This is an important victory in the process of debunking the warmist scare.
Update 1: Michael Mann disputes the notion that he lost (and more):
There have been some wildly untruthful claims about
the recent dismissal of libel litigation against Tim Ball circulating on
social media. Here is our statement (https://t.co/8tGoBZnE3Y):
pic.twitter.com/ySeJcOktX9
— Michael E. Mann (@MichaelEMann) August 23, 2019
Update 2: Technology.news has a rather different take from Mann’s, noting that further legal steps are on their way.
Penn State climate scientist, Michael ’hockey stick’

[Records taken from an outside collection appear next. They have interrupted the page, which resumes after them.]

(** ** The binary exponent of a positive real *)

Lemma ilog2_spec :
  forall x : Q, 0 < x -> pow2 (ilog2 x) <= x /\ x < pow2 (ilog2 x + 1).
Proof.
  intros [n d] Hx. unfold ilog2. cbn [Qnum Qden].
  assert (Hn : (0 < n)%Z).
  { unfold Qlt in Hx. cbn in Hx. lia. }
  set (ln := Z.log2 n). set (ld := Z.log2 (Zpos d)).
  assert (Ln : (2 ^ ln <= n < 2 ^ (ln + 1))%Z).
  { pose proof (Z.log2_spec n Hn) as H.
    replace (ln + 1)%Z with (Z.succ (Z.log2 n)) by (unfold ln; lia).
    exact H. }
  assert (Ld : (2 ^ ld <= Zpos d < 2 ^ (ld + 1))%Z).
  { pose proof (Z.log2_spec (Zpos d) eq_refl) as H.
    replace (ld + 1)%Z with (Z.succ (Z.log2 (Zpos d)))
      by (unfold ld; lia).
    exact H. }
  assert (Hln : (0 <= ln)%Z) by apply Z.log2_nonneg.
  assert (Hld : (0 <= ld)%Z) by apply Z.log2_nonneg.
  assert (Up : n # d < pow2 (ln - ld + 1)).
  { replace (ln - ld + 1)%Z with ((ln + 1) - ld)%Z by lia.
    unfold pow2. rewrite Qpower_minus by discriminate.
    fold (pow2 (ln + 1)). fold (pow2 ld).
    rewrite !pow2_Z by lia.
    apply Qlt_shift_div_l.
    - replace 0 with (inject_Z 0) by reflexivity. rewrite <- Zlt_Qlt. lia.
    - unfold Qlt, Qmult, inject_Z. cbn [Qnum Qden].
      rewrite Z.mul_1_r, Pos.mul_1_r. nia. }
  assert (Lo : pow2 (ln - ld - 1) < n # d).
  { replace (ln - ld - 1)%Z with (ln - (ld + 1))%Z by lia.
    unfold pow2. rewrite Qpower_minus by discriminate.
    fold (pow2 ln). fold (pow2 (ld + 1)).
    rewrite !pow2_Z by lia.
    apply Qlt_shift_div_r.
    - replace 0 with (inject_Z 0) by reflexivity. rewrite <- Zlt_Qlt. lia.
    - unfold Qlt, Qmult, inject_Z. cbn [Qnum Qden].
      rewrite Z.mul_1_r, Pos.mul_1_r. nia. }
  destruct (Qle_bool (pow2 (ln - ld)) (n # d)) eqn:E.
  - apply Qle_bool_iff in E. split; assumption.
  - split.
    + apply Qlt_le_weak. exact Lo.
    + replace (ln - ld - 1 + 1)%Z with (ln - ld)%Z by lia.
      apply Qnot_le_lt. intro H. apply Qle_bool_iff in H. congruence.
Qed.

Mann commits contempt of court in the ’climate science trial of the
century.’ Prominent alarmist shockingly defies judge and refuses to
surrender data for open court examination. Only possible outcome: Mann’s
humiliation, defeat and likely criminal investigation in the U.S.
The defendant in the libel trial, the 79-year-old
Canadian climatologist, Dr Tim Ball … is expected to instruct his
British Columbia attorneys to trigger mandatory punitive court
sanctions, including a ruling that Mann did act with criminal intent
when using public funds to commit climate data fraud. Mann’s imminent
defeat is set to send shock waves worldwide within the climate science
community as the outcome will be both a legal and scientific vindication
of U.S. President Donald Trump’s claims that climate scare stories are a
“hoax.” (snip)
Michael Mann, who chose to file what many consider to
be a cynical SLAPP (Strategic Lawsuit Against Public Participation)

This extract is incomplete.